Senior business administration major, Sultan "Mufasa" Benson, gets interviewed by NewsLink Indiana Jan. 22. 2020, in a Whitinger Business Building classroom. Benson's Marketing 310 professor, Shaheen Borna, called the police on him after he refused to change seats because he was charging his laptop. Jaden Whiteman, DN
NAACP condemns actions of Ball State professor
In a statement published on its website Saturday, the National Association for the Advancement of Colored People (NAACP) said it condemns the actions of Shaheen Borna, professor of marketing at Ball State, during the Jan. 21 classroom incident.
Borna had two University Police Department officers called on Sultan "Mufasa" Benson, senior business administration major, after he refused to move seats in his class.
"Far too often, police are weaponized against people of color impetuously," NAACP said in its statement, adding that the organization is "outraged" by the incident. "Countless men and women throughout our nation have experienced discrimination, racial profiling and over-policing at the hands of bigotry and intolerance."
It said the actions taken by the professor are "the latest example of thoughtless behavior that yields traumatic and frequently detrimental outcomes."
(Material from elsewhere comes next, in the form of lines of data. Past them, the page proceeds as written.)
(** [_get_conn] on a pool in order: a connection of the pool, open, is
    checked out, and nothing else changes but the set of open connections
    when the pool had to make one. *)
Lemma pg__get_conn_spec (s : state) :
  pool_ok s → is_open s →
  wp _get_conn
     (λ c s', ∃ p rest,
        pool_attr s.1 = Some p ∧
        s'.1 = set_pool (Some (Pool (minconn p) (maxconn p) rest [c] false)) s.1 ∧
        db s'.2 = db s.2 ∧ clock s'.2 = clock s.2 ∧
        c ∈ live s'.2 ∧ (c < fresh s'.2)%nat ∧ (c ∉ rest) ∧ NoDup rest ∧
        (∀ c', c' ∈ rest → c' ∈ live s'.2 ∧ (c' < fresh s'.2)%nat)) s.
Proof.
  destruct s as [[url [[minc maxc idle used closed]|] timeout] [t now l f]];
    intros Hwf Hopen; [|done].
  destruct Hwf as (Hc & Hu & Hmax & Hnd & Hlive). cbn in *. subst.
  unfold _get_conn. apply wp_bind. wp_go. cbn.
  unfold getconn; cbn. apply wp_bind. destruct idle as [|c rest].
  - rewrite decide_False by done. apply wp_bind, connection_spec. wp_go. cbn.
    apply wp_bind, wp_execute_live; [by apply elem_of_union_l, elem_of_singleton|].
    wp_go. cbn. eexists _, []. do 4 (split; [done|]).
    split; [by apply elem_of_union_l, elem_of_singleton|]. split; [lia|].
    split; [by intros ?%elem_of_nil|]. split; [constructor|].
    by intros c' ?%elem_of_nil.
  - wp_go. cbn. apply NoDup_cons in Hnd as [??].
    destruct (Hlive c) as [??]; [by left|].
    apply wp_bind, wp_execute_live; [done|]. wp_go. cbn.
    eexists _, rest. do 8 (split; [done|]). intros c' ?. apply Hlive. by right.
Qed.

(** A statement whose parameters psycopg2 accepts runs, is committed, and
    its connection goes back to the pool. *)
Lemma _pooled_execute_stmt_spec {A} params (stmt : table → A * table) (s : state) :
  pool_ok s → is_open s → forallb no_nul params = true →
  wp (_pooled_execute_stmt params stmt)
     (λ a s', a = (stmt (db s.2)).1 ∧
              leaves (stmt (db s.2)).2 (clock s.2) s') s.
Proof.
  intros Hwf Hopen Hparams. unfold _pooled_execute_stmt. apply wp_bind.
  eapply wp_mono; [by apply pg__get_conn_spec|].
  intros c [b [t now l f]]
    (p & rest & Hp & Hb & Hdb & Hclk & Hcl & Hcf & Hcr & Hndr & Hr).
  cbn in *. subst b t now. unfold cursor, cur_execute. rewrite Hparams.
  apply wp_bind, wp_execute_live; [done|]. cbn.
  apply wp_bind, wp_execute_live; [done|]. cbn.
  apply wp_bind, wp_execute_live; [done|]. cbn.
  unfold _put_conn. apply wp_bind. wp_go. cbn.
  unfold putconn. cbn. rewrite decide_True by apply list_elem_of_here.
  rewrite (decide_False (P := c ≠ c)) by (intros Hcc; by apply Hcc).
  destruct (decide (length rest < minconn p)%nat).
  - wp_go. cbn.
    rewrite bool_decide_false by (intros Hcc; by apply Hcc).
    split; [done|]. split_and!; [|done..].
    destruct s as [[url po tm] w]. cbn in *. subst po.
    destruct Hwf as (? & ? & ? & ? & ?). cbn in *.
    split_and!; [done..|by apply NoDup_cons|].
    intros c' [->|?]%elem_of_cons; auto.
  - wp_go. cbn. split; [done|]. split_and!; [|done..].
    destruct s as [[url po tm] w]. cbn in *. subst po.
    destruct Hwf as (? & ? & ? & ? & ?). cbn in *.
    split_and!; [done..|]. intros c' Hc'. destruct (Hr _ Hc').
    split; [|done]. apply elem_of_difference. split; [done|].
    rewrite elem_of_singleton. by intros ->.
Qed.
(** X9: A wrapper touches one parameter only: under every other key it sends
    what the primitive sends for the options as they came, whether or not
    the wrapper's argument was usable. *)
Theorem wrappers_leave_other_parameters
  (FormatFloat : float64 -> string) (g : Geocode) (place : string)
  (loc : option base.Location) (types : list Type_)
  (proximity : list float64) (bbox : base.BoundingBox) (permanent : list bool)
  (freq : option ForwardRequestOpts.t) (rreq : option ReverseRequestOpts.t)
  (log : list (base.Call Body)) (k : string) :
  (k <> "types" ->
   sent_by (ForwardWithTypes g place types freq log) k
   = sent_by (Forward g place freq log) k)
  /\ (k <> "proximity" ->
      sent_by (ForwardWithProximity g place proximity freq log) k
      = sent_by (Forward g place freq log) k)
  /\ (k <> "bbox" ->
      sent_by (ForwardWithBBox g place bbox freq log) k
      = sent_by (Forward g place freq log) k)
  /\ (k <> "permanent" ->
      sent_by (ForwardLegacy g place freq permanent log) k
      = sent_by (Forward g place freq log) k)
  /\ (k <> "types" ->
      sent_by (ReverseWithTypes FormatFloat g loc types rreq log) k
      = sent_by (Reverse FormatFloat g loc rreq log) k).
Proof.
  assert (Hnil : sent_by (Forward g place freq log) k
                 = sent_by (Forward g place
                              (Some (default ForwardRequestOpts.zero freq)) log) k)
    by by destruct freq.
  assert (Hrnil : sent_by (Reverse FormatFloat g loc rreq log) k
                  = sent_by (Reverse FormatFloat g loc
                               (Some (default ReverseRequestOpts.zero rreq)) log) k)
    by by destruct rreq.
  repeat match goal with |- _ /\ _ => split end; intros Hk.
  - rewrite Hnil, ForwardWithTypes_sends. cbv zeta.
    case_bool_decide; [|done].
    apply Forward_sends_alike. rewrite set_Types_fields.
    by eapply sent_values_insert; [reflexivity|..].
  - rewrite Hnil, ForwardWithProximity_sends. cbv zeta.
    case_bool_decide; [|done].
    apply Forward_sends_alike. rewrite set_Proximity_fields.
    by eapply sent_values_insert; [reflexivity|..].
  - rewrite Hnil, ForwardWithBBox_sends. cbv zeta.
    case_bool_decide; [|done].
    apply Forward_sends_alike. rewrite set_BBox_fields.
    by eapply sent_values_insert; [reflexivity|..].
  - rewrite Hnil, ForwardLegacy_sends. cbv zeta.
    destruct (bool_decide _ && _); [|done].
    apply Forward_sends_alike. rewrite set_Permanent_fields.
    by eapply sent_values_insert; [reflexivity|..].
  - rewrite Hrnil, ReverseWithTypes_sends. cbv zeta.
    case_bool_decide; [|done].
    apply Reverse_sends_alike. rewrite Reverse_set_Types_fields.
    by eapply sent_values_insert; [reflexivity|..].
Qed.
(** * Trust policy evaluation engine of vagent

    A shallow embedding of [backend/services/trust_service.py] and of the
    records of [backend/models.py] it reads, and of the code around the
    engine (the connection manager, the endpoints of [backend/main.py],
    the offline checks of the identity service, the trust tool of the
    LangChain agents), followed by their properties.

    Layout:
    - [Py]      the fragment of Python the engine runs on: JSON-shaped
                values, ordered dictionaries, exceptions, the operators
                [==], [<=], [in], truthiness, [dict.get], [dict.update];
    - [F64]     binary64 arithmetic for the scores (on [SpecFloat]);
    - [Models]  the records of models.py and the dicts the engine returns;
    - [Trust]   class TrustService, method by method, on values;
    - [Store]   the same methods over a store of dict objects, to speak
                about what a call writes;
    - [Web]     class ConnectionManager of websocket_manager.py;
    - [Messages], [Main]  the messages and the endpoints of main.py;
    - [Identity], [Tools] the mock credential checks and the trust tool;
    - [Samples] agents and policies for the examples;
    - the notions used by the statements, then the lemmas and theorems. *)

From Stdlib Require Import ZArith QArith Qpower String Ascii List Bool Lia.
From Stdlib Require Import Floats.SpecFloat.
From stdpp Require Import base option list gmap.
Import ListNotations.
(** * Offering cache and semester scheduler

    A shallow embedding of the offering-cache-and-scheduling code:
    - [src/lib/sfuOfferings.ts]: term keys, the JSON file cache, the
      resolver, the predictor and the semester horizon;
    - the recommend-courses route: [normalizeCode] and [buildSemesterPlan];
    - the second copy of the offerings module kept in the repository
      (module [Part003]), whose cache store differs.

    Conventions.  JS strings are modelled as ASCII [string]s, JS numbers
    that are integers in the code (years, months, counts, the capacity) as
    [Z].  A [Set<string>] is a duplicate-free list in insertion order (the
    order [Array.from] and [forEach] observe), a [Map<string,string>] and a
    [Record<string, string[]>] are [gmap]s.  The clock, the file system and
    the remote catalog are fields of an explicit [World]; code that can throw
    lives in the monad [M].  The debug logging of the source (console.log
    and the fire-and-forget ingest call, whose rejection is caught) has no
    effect on results and is left out. *)

From Stdlib Require Import ZArith Ascii String List Lia.
From stdpp Require Import base tactics option list sorting gmap strings pretty.

Local Open Scope string_scope.
Local Open Scope list_scope.
Local Open Scope Z_scope.
Definition alternateOf (W H : Z) (f : FixedTile.t) : option Position :=
  match FixedTile.altRow f, FixedTile.altCol f with
  | Some altRow, Some altCol =>
      Some (mkPosition (normalizeCoordinate altRow (H - 1))
                       (normalizeCoordinate altCol (W - 1))
                       (FixedTile.width f) (FixedTile.height f))
  | _, _ => None
  end.

Definition tileAt (f : FixedTile.t) (p : Position) : Tile.t :=
  fixedTileAt f (p_row p) (p_col p).

(** No row the fixed-tile loop would read is negative. *)
Definition rowsNonneg (W H : Z) (fixed : list FixedTile.t) : Prop :=
  forall f, In f fixed ->
    0 <= p_row (primaryOf W H f)
    /\ (forall p, alternateOf W H f = Some p -> 0 <= p_row p).

(** No tile of the list covers a cell of the rectangle. *)
Definition rectFree (tiles : list Tile.t) (p : Position) : bool :=
  forallb (fun cell => Nat.eqb (coverCount tiles (fst cell) (snd cell)) 0)
          (rectCells (p_row p) (p_col p) (p_width p) (p_height p)).

(** The rectangle passes the two far-edge tests of the usable span and is
    free of the tiles placed so far. *)
Definition fitsFree (W H : Z) (tiles : list Tile.t) (p : Position) : bool :=
  (p_col p + p_width p <=? W - 1) && (p_row p + p_height p <=? H - 1)
  && rectFree tiles p.

(** The fixed tiles the loop keeps, from the sizes and the specs alone:
    each spec at its primary rectangle if that fits and is free, else at its
    alternate one under the same test, else not at all. *)
Definition layoutStep (W H : Z) (tiles : list Tile.t) (f : FixedTile.t)
  : list Tile.t :=
  if fitsFree W H tiles (primaryOf W H f)
  then tiles ++ [tileAt f (primaryOf W H f)]
  else match alternateOf W H f with
       | Some q => if fitsFree W H tiles q then tiles ++ [tileAt f q] else tiles
       | None => tiles
       end.

Definition layout (W H : Z) (fixed : list FixedTile.t) : list Tile.t :=
  fold_left (layoutStep W H) fixed [].

(** Where each of the five [FIXED_TILES] ends up on a [W] by [H] grid of
    two rows or more ([None]: dropped). *)
Definition shippedOrigins (W H : Z) : list (option (Z * Z)) :=
  [ if (6 <=? W) && (3 <=? H) then Some (1, 1) else None;
    if (9 <=? W) && (3 <=? H) then Some (1, 6)
    else if (4 <=? W) && (5 <=? H) then Some (3, 1) else None;
    if (15 <=? W) && (3 <=? H) then Some (1, 9) else None;
    if (18 <=? W) && (3 <=? H) then Some (1, 15) else None;
    if (3 <=? W) && negb ((H =? 3) && (6 <=? W))
       && negb ((H =? 5) && (4 <=? W) && (W <=? 8))
    then Some (H - 2, 1) else None ].
(** * CareConnect: the donation ledger and the identity store

    A shallow embedding of the Express/SQLite backend (server file of the
    repository): the two relations created by [createTables], the SQL
    statements the route handlers issue, and the handlers themselves as
    functions from a connection state to a response and a new connection
    state.

    Conventions of the embedding.
    - A request is handled from its first statement to its response without
      another request's statements in between on the shared connection.
    - Body fields are the JSON strings (and, for [quantity], the JSON
      integer) the routes destructure; the [:userId] route parameter is the
      decimal text of an integer, which SQLite compares numerically with an
      INTEGER column, so it is an integer here.  [post_login] also takes a
      body without [password].
    - The handlers hold numbers as JavaScript Numbers.  The integers of the
      embedding are exact, as the code is for those that satisfy [js_exact];
      where a statement turns on the exact value of a quantity it carries
      [js_exact] as a hypothesis, and a statement about the id of a stored
      row speaks of the row, not of the number a response carries.
    - A statement whose callback tests [err] takes a [fault]: the message of
      a failure that comes from outside the tables (I/O, a locked file).  A
      failed statement changes nothing.  BEGIN, COMMIT and ROLLBACK are
      issued without a callback and are modelled by their effect.
    - [PRAGMA foreign_keys] is never switched on, so the FOREIGN KEY clause
      of [medicines] is declarative only. *)

From Stdlib Require Import ZArith List String Bool Lia.
From Stdlib Require Import Sorting.Sorted Sorting.Permutation.
Import ListNotations.
Open Scope string_scope.
Open Scope list_scope.
Open Scope Z_scope.

(** ** Rows of the two tables *)

Module User.
Record t := mk
  { id : Z;
    fullname : string;
    email : string;
    password : string;
    dob : string;
    phone : string;
    state : string }.
End User.

Module Medicine.
Record t := mk
  { id : Z;
    name : string;
    expiry_date : string;
    quantity : Z;
    donor_id : option Z;
    donor_email : string;
    donation_date : string }.

Definition with_donor_id (v : option Z) (m : t) : t :=
  mk (id m) (name m) (expiry_date m) (quantity m) v
     (donor_email m) (donation_date m).
End Medicine.
(** The first two segments of a path that starts, after at most one [/],
    with two names. *)
Lemma path_names (slash : bool) a b rest :
  all_chars name_char a = true -> a <> EmptyString ->
  all_chars name_char b = true -> b <> EmptyString ->
  rest = EmptyString \/ (exists tail, rest = String "/" tail) ->
  exists more,
    split_on "/" (strip_chars (Ascii.eqb "/")
                    ((if slash then "/" else EmptyString) +:+ a +:+ String "/" (b +:+ rest)))
    = a :: b :: more.
Proof.
  intros Ha Ha0 Hb Hb0 Hrest.
  assert (forall x, all_chars name_char x = true ->
            all_chars (fun c => negb (Ascii.eqb "/" c)) x = true) as Hname.
  { intros x. apply all_chars_impl. intros c Hc.
    destruct (name_char_visible c Hc) as (_ & -> & _). done. }
  assert (lstrip_chars (Ascii.eqb "/")
            ((if slash then "/" else EmptyString) +:+ a +:+ String "/" (b +:+ rest))
          = a +:+ String "/" (b +:+ rest)) as Hl.
  { destruct a as [|c a]; [done|]. cbn [all_chars] in Ha. apply andb_true_iff in Ha as [Hc _].
    destruct (name_char_visible c Hc) as (_ & Hslash & _).
    unfold lstrip_chars. destruct slash; rewrite ?append_empty, ?append_cons, ?append_empty,
      ?append_cons; cbn [Re.span]; rewrite ?Ascii.eqb_refl, Hslash; done. }
  unfold strip_chars. rewrite Hl, rstrip_chars_app by by apply Hname.
  cbn [rstrip_chars]. rewrite rstrip_chars_app by by apply Hname.
  assert (is_empty (b +:+ rstrip_chars (Ascii.eqb "/") rest) = false) as ->
    by by destruct b.
  cbn [andb].
  assert (rstrip_chars (Ascii.eqb "/") rest = EmptyString
          \/ exists r, rstrip_chars (Ascii.eqb "/") rest = String "/" r) as Hrest'.
  { destruct Hrest as [->|[tail ->]]; [by left|]. cbn [rstrip_chars].
    destruct (is_empty _ && _); [by left|right; eauto]. }
  unfold split_on.
  rewrite split_on_go_app, append_empty by (apply (name_char_not "/" a); done).
  cbn [split_on_go]. rewrite Ascii.eqb_refl.
  rewrite split_on_go_app, append_empty by (apply (name_char_not "/" b); done).
  destruct Hrest' as [->|[r ->]]; cbn [split_on_go]; rewrite ?Ascii.eqb_refl; eauto.
Qed.

Lemma path_tail_plain a b rest :
  all_chars name_char a = true -> all_chars name_char b = true -> path_tail rest ->
  all_chars plain_char (a +:+ String "/" (b +:+ rest)) = true /\
  (rest = EmptyString \/ exists tail, rest = String "/" tail).
Proof.
  intros Ha Hb Hrest.
  assert (all_chars plain_char rest = true /\ (rest = EmptyString \/ exists tail, rest = String "/" tail))
    as [Hr ?].
  { destruct Hrest as [->|(tail & -> & Ht)]; [by split; [|left]|]. split; [|right; eauto].
    cbn [all_chars]. by rewrite Ht. }
  split; [|done]. rewrite all_chars_app. cbn [all_chars]. rewrite all_chars_app, Hr.
  by rewrite !(all_chars_impl name_char plain_char _ name_char_plain).
Qed.

(** An address [http://host/owner/repo] or [https://host/owner/repo],
    with or without further segments, yields the two names after the host. *)
Theorem web_address_names (ip_address : string -> option Urllib.ip_version)
  (https : bool) (host owner repo rest : string) :
  all_chars name_char host = true ->
  all_chars name_char owner = true -> owner <> EmptyString ->
  all_chars name_char repo = true -> repo <> EmptyString ->
  path_tail rest ->
  parse_github_url ip_address
    ((if https then "https://" else "http://") +:+ host +:+ "/" +:+ owner +:+ "/" +:+ repo +:+ rest)
  = Some (owner, repo).
Proof.
  intros Hhost Ho Ho0 Hr Hr0 Hrest.
  change (parse_github_url ip_address
            ((if https then "https://" else "http://") +:+ host +:+
             String "/" (owner +:+ String "/" (repo +:+ rest))) = Some (owner, repo)).
  destruct (path_tail_plain owner repo rest) as [Hplain Hrest']; [done..|].
  unfold parse_github_url. rewrite urlparse_web by done. cbn [Urllib.path].
  destruct (path_names true owner repo rest) as [more Hparts]; [done..|].
  rewrite append_cons, append_empty in Hparts. by rewrite Hparts.
Qed.

(** An address without a scheme, [host/owner/repo], is read as a path: the
    host is returned as the first name and the owner as the second. *)
Theorem bare_address_names (ip_address : string -> option Urllib.ip_version)
  (host owner rest : string) :
  all_chars name_char host = true -> host <> EmptyString ->
  all_chars name_char owner = true -> owner <> EmptyString ->
  path_tail rest ->
  parse_github_url ip_address (host +:+ "/" +:+ owner +:+ rest) = Some (host, owner).
Proof.
  intros Hh Hh0 Ho Ho0 Hrest.
  change (parse_github_url ip_address (host +:+ String "/" (owner +:+ rest)) = Some (host, owner)).
  destruct (path_tail_plain host owner rest) as [Hplain Hrest']; [done..|].
  unfold parse_github_url.
  destruct (path_names false host owner rest) as [more Hparts]; [done..|].
  rewrite append_empty in Hparts.
  destruct host as [|c host]; [done|]. rewrite append_cons in *.
  cbn [all_chars] in Hh, Hplain.
  apply andb_true_iff in Hh as [Hc _]. apply andb_true_iff in Hplain as [_ Hplain].
  rewrite urlparse_bare by done. cbn [Urllib.path]. by rewrite Hparts.
Qed.

Lemma github_names_are_path_segments_witness :
  "ros" <> EmptyString /\
  (forall c, c = "/"%char \/ c = "?"%char \/ c = "#"%char ->
     str_in c "ros" = false /\ str_in c "urdf_tutorial" = false).
Proof.
  apply (github_names_are_path_segments (fun _ => None)
           "https://github.com/ros/urdf_tutorial/tree/main?tab=readme#top").
  vm_compute. reflexivity.
Defined.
"Colleges and universities are built on the premise of encouraging young minds and challenging what is possible under the wisdom and tutelage of experienced educators," the statement reads. "Nothing in terms of the demand or the action taken by Professor Borna reflects that premise."
It called the professor's behavior "shameful," adding "apologies are not sufficient for racist behavior."
The NAACP demanded immediate action be taken to "thwart such dangerous and unacceptable behavior in the future."
"We must commit to eliminating the severe racial inequities that continue to plague our educational system and work to ensure that all students of color have access to safe campuses, excellent teaching and equitable resources," the statement reads.
Ball State President Geoffrey Mearns responded to the incident Jan. 23 in a campus-wide email. Mearns said the professor's choice during the incident was "a gross error of judgement" and an "unwarranted overreaction."
After learning about the incident, he said, he worked with the dean and the chair of the marketing department, at the request of Ball State Provost Susana Rivera-Mills, to speak to the professor about the university's concerns that the situation had unnecessarily escalated.
Apart from several steps Mearns said he would be taking, he said the dean established corrective actions — including appropriate training and oversight for the professor going forward.